» Task prompt: Would you output the entries below only from the line containing "rewrite (u32_id (Z.of_nat tc" through the line containing "with (Z.of_nat n).", exactly as they stand and with both ends included?

━━━ Extracted entries

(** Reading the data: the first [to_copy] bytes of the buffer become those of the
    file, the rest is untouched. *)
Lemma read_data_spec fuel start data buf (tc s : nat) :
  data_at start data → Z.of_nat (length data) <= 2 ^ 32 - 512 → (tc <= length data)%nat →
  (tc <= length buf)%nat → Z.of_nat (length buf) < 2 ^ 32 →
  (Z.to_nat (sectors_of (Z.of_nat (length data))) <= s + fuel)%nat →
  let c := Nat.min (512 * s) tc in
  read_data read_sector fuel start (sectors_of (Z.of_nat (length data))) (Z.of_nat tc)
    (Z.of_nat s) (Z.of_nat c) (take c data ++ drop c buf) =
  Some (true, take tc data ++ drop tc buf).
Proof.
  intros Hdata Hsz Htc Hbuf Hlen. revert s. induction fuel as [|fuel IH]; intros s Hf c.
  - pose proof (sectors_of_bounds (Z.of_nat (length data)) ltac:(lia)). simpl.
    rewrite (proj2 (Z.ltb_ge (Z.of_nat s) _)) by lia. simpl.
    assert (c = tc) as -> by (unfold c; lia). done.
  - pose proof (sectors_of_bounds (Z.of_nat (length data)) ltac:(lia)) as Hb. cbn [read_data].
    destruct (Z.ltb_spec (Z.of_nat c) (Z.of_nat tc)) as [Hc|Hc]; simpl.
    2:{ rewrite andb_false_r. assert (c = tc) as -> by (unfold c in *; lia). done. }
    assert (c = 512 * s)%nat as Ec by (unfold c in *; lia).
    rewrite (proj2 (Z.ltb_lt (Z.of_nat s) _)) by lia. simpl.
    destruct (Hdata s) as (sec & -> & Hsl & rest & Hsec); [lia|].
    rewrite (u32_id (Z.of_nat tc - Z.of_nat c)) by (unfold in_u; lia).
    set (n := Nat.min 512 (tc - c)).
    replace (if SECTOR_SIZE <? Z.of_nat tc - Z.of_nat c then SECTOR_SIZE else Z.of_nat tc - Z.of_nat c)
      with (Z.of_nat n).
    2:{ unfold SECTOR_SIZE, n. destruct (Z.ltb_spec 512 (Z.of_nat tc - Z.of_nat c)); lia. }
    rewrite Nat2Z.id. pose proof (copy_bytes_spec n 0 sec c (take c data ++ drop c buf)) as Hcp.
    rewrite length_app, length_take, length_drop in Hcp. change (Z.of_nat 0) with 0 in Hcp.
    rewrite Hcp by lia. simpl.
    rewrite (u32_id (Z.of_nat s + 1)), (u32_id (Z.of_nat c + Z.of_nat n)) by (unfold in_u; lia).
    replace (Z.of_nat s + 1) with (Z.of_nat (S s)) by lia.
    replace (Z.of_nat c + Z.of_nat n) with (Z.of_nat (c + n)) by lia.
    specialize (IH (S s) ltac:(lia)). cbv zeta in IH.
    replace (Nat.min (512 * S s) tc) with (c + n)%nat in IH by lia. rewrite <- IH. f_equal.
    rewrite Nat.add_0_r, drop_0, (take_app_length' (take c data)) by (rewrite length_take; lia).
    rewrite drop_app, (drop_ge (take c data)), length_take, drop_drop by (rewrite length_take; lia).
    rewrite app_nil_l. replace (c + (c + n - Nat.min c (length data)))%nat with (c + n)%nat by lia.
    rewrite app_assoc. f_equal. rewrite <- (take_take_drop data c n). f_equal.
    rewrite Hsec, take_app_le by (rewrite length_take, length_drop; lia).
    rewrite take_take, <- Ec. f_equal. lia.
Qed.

━━━━━━

» Answer section:
    rewrite (u32_id (Z.of_nat tc - Z.of_nat c)) by (unfold in_u; lia).
    set (n := Nat.min 512 (tc - c)).
    replace (if SECTOR_SIZE <? Z.of_nat tc - Z.of_nat c then SECTOR_SIZE else Z.of_nat tc - Z.of_nat c)
      with (Z.of_nat n).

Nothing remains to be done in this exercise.